Posted by Niamh Holding <ni...@fullbore.co.uk>.
Hello Frederic,
Sunday, December 9, 2012, 10:16:08 AM, you wrote:
FDM> the sender IP (Yahoo) is genuine and has a good reputation
Good reputation! Well as a very common source of spam its reputation
is one of the best.
--
Best regards,
Niamh mailto:niamh@fullbore.co.uk
Re: Scoring Yahoo mail from certain continents/countries ?
Posted by John Hardin <jh...@impsec.org>.
On Mon, 10 Dec 2012, Frederic De Mees wrote:
> Thank you all for your replies.
> Obviously I had already increased the max size.
...so what rules *are* they hitting?
--
John Hardin KA7OHZ http://www.impsec.org/~jhardin/
jhardin@impsec.org FALaholic #11174 pgpk -a jhardin@impsec.org
key: 0xB8732E79 -- 2D8C 34F4 6411 F507 136C AF76 D822 E6E6 B873 2E79
-----------------------------------------------------------------------
The social contract exists so that everyone doesn't have to squat
in the dust holding a spear to protect his woman and his meat all
day every day. It does not exist so that the government can take
your spear, your meat, and your woman because it knows better what
to do with them. -- Dagny @ Ace of Spades
-----------------------------------------------------------------------
6 days until Bill of Rights day
Re: Scoring Yahoo mail from certain continents/countries ?
Posted by Frederic De Mees <li...@demees.net>.
From: "RW" <rw...@googlemail.com>
> It's pretty easy to do this kind of thing with the RelayCountry plugin.
Thank you all for your replies.
Obviously I had already increased the max size.
I will have a look at that plugin.
Frédéric
Re: Scoring Yahoo mail from certain continents/countries ?
Posted by RW <rw...@googlemail.com>.
On Sun, 9 Dec 2012 11:16:08 +0100
Frederic De Mees wrote:
> I would have loved to do it with SA.
> This means that the line
> "Received: from [ip.add.res.ss].*web.*mail.*yahoo\.com via HTTP"

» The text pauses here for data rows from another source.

(** * convex-typegen: the descriptor normalizer and the extraction driver

    A shallow embedding of [src/js/mocks/normalize.ts],
    [src/js/mocks/convex_values.ts], the two versions of
    [mocks/convex_server.ts] and the extraction loop of
    [src/js/extractor.ts], with the properties of the specification
    stated and proved over it. *)

From Stdlib Require Import List String Ascii Bool Arith NArith ZArith Lia.
From Stdlib Require Import PrimFloat DecimalString.
Import ListNotations.
Open Scope string_scope.
Open Scope list_scope.

(* ===================================================================== *)
(** ** JavaScript values *)
(* ===================================================================== *)

(** The values the extractor handles.  An object is the list of its own
    enumerable string-keyed properties, in the order [Object.entries]
    lists them; an array is the dense list of its elements and carries no
    further named property.  Functions and symbols are opaque. *)
#[warnings="-register-all"]
Inductive JsVal : Type :=
| JUndefined
| JNull
| JBool (b : bool)
| JNum (x : float)
| JBigInt (z : Z)
| JStr (s : string)
| JSymbol (id : nat)
| JFun (id : nat)
| JArr (xs : list JsVal)
| JObj (ps : list (string * JsVal)).

Definition Props := list (string * JsVal).

(** A call either returns or throws; the only exception the code under
    study can raise by itself is a [TypeError]. *)
Inductive JsError : Type := TypeError.

Inductive Outcome (A : Type) : Type :=
| Returns (a : A)
| Throws (e : JsError).
Arguments Returns {A} a.
Arguments Throws {A} e.

Definition bind {A B : Type} (m : Outcome A) (k : A -> Outcome B) : Outcome B :=
  match m with
  | Returns a => k a
  | Throws e => Throws e
  end.

Notation "x <- m ;; k" := (bind m (fun x => k))
  (at level 61, m at next level, right associativity).

(** [array.map(f)]: the callback runs on the elements from left to right
    and the first exception leaves the loop. *)
Fixpoint mapM {A B : Type} (f : A -> Outcome B) (xs : list A) : Outcome (list B) :=
  match xs with
  | [] => Returns []
  | x :: rest => y <- f x ;; ys <- mapM f rest ;; Returns (y :: ys)
  end.

(** [typeof v]. *)
Definition typeof (v : JsVal) : string :=
  match v with
  | JUndefined => "undefined"
  | JNull => "object"
  | JBool _ => "boolean"
  | JNum _ => "number"
  | JBigInt _ => "bigint"
  | JStr _ => "string"
  | JSymbol _ => "symbol"
  | JFun _ => "function"
  | JArr _ => "object"
  | JObj _ => "object"
  end.

(** [v !== null] and [v !== undefined]. *)
Definition not_null (v : JsVal) : bool :=
  match v with JNull => false | _ => true end.

Definition not_undefined (v : JsVal) : bool :=
  match v with JUndefined => false | _ => true end.

(** [Array.isArray(v)]. *)
Definition isArray (v : JsVal) : bool :=
  match v with JArr _ => true | _ => false end.

(** [v === true] and [v === "text"]: strict equality with a boolean or a
    string constant holds for that very primitive only. *)
Definition is_true (v : JsVal) : bool :=
  match v with JBool true => true | _ => false end.

Definition is_str (v : JsVal) (s : string) : bool :=
  match v with JStr t => String.eqb t s | _ => false end.

(** Truthiness, as [!v], [if (v)] and [v && ...] test it. *)
Definition truthy (v : JsVal) : bool :=
  match v with
  | JUndefined | JNull => false
  | JBool b => b
  | JNum x => negb (PrimFloat.is_zero x || PrimFloat.is_nan x)
  | JBigInt z => negb (Z.eqb z 0)
  | JStr s => negb (String.eqb s "")
  | JSymbol _ | JFun _ | JArr _ | JObj _ => true
  end.

(** Own-property lookup in a property list. *)
Fixpoint lookup (k : string) (ps : Props) : option JsVal :=
  match ps with
  | [] => None
  | (k', x) :: rest => if String.eqb k' k then Some x else lookup k rest
  end.

(** The property read [v.k] for the names the code reads ([type], [kind],
    [isConvexValidator], [isOptional], [tableName], [value], [fields],
    [element], [members], [key], [properties], [__type], [__config],
    [args], [returns]).  None of them is defined on [Object.prototype],
    [Array.prototype], [Function.prototype] or on the wrapper of a
    primitive, so the read is the own property of an object and
    [undefined] elsewhere.  Every read in the code is behind a test that
    excludes [null] and [undefined], where a read would throw. *)
Definition get (v : JsVal) (k : string) : JsVal :=
  match v with
  | JObj ps => match lookup k ps with Some x => x | None => JUndefined end
  | _ => JUndefined
  end.

(** [k in v] for an object. *)
Definition has_property (k : string) (v : JsVal) : bool :=
  match v with
  | JObj ps => match lookup k ps with Some _ => true | None => false end
  | _ => false
  end.

(** [a ?? b]. *)
Definition nullish_or (a b : JsVal) : JsVal :=
  match a with
  | JUndefined | JNull => b
  | _ => a
  end.

(** The decimal name of an array position. *)
Definition index_name (i : nat) : string :=
  NilZero.string_of_uint (Nat.to_uint i).

Fixpoint indexed {A : Type} (i : nat) (xs : list A) : list (string * A) :=
  match xs with
  | [] => []
  | x :: rest => (index_name i, x) :: indexed (S i) rest
  end.

Fixpoint chars (s : string) : list JsVal :=
  match s with
  | EmptyString => []
  | String c rest => JStr (String c EmptyString) :: chars rest
  end.

(** [Object.entries(v)]: the own enumerable string-keyed properties.  It
    throws on [undefined] and [null]; a string lists its characters, an
    array its elements, every other primitive and a function nothing. *)
Definition entries (v : JsVal) : Outcome Props :=
  match v with
  | JUndefined | JNull => Throws TypeError
  | JObj ps => Returns ps
  | JArr xs => Returns (indexed 0 xs)
  | JStr s => Returns (indexed 0 (chars s))
  | JBool _ | JNum _ | JBigInt _ | JSymbol _ | JFun _ => Returns []
  end.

> should be detected and analysed.
> The ip address should be extracted.
> The whois of the address should be queried.
> The country code of the IP address would return certain number of SA
> points from a list of "Yahoousers bad countries" I would manage.
>
> Have I dreamed ?
It's pretty easy to do this kind of thing with the RelayCountry plugin.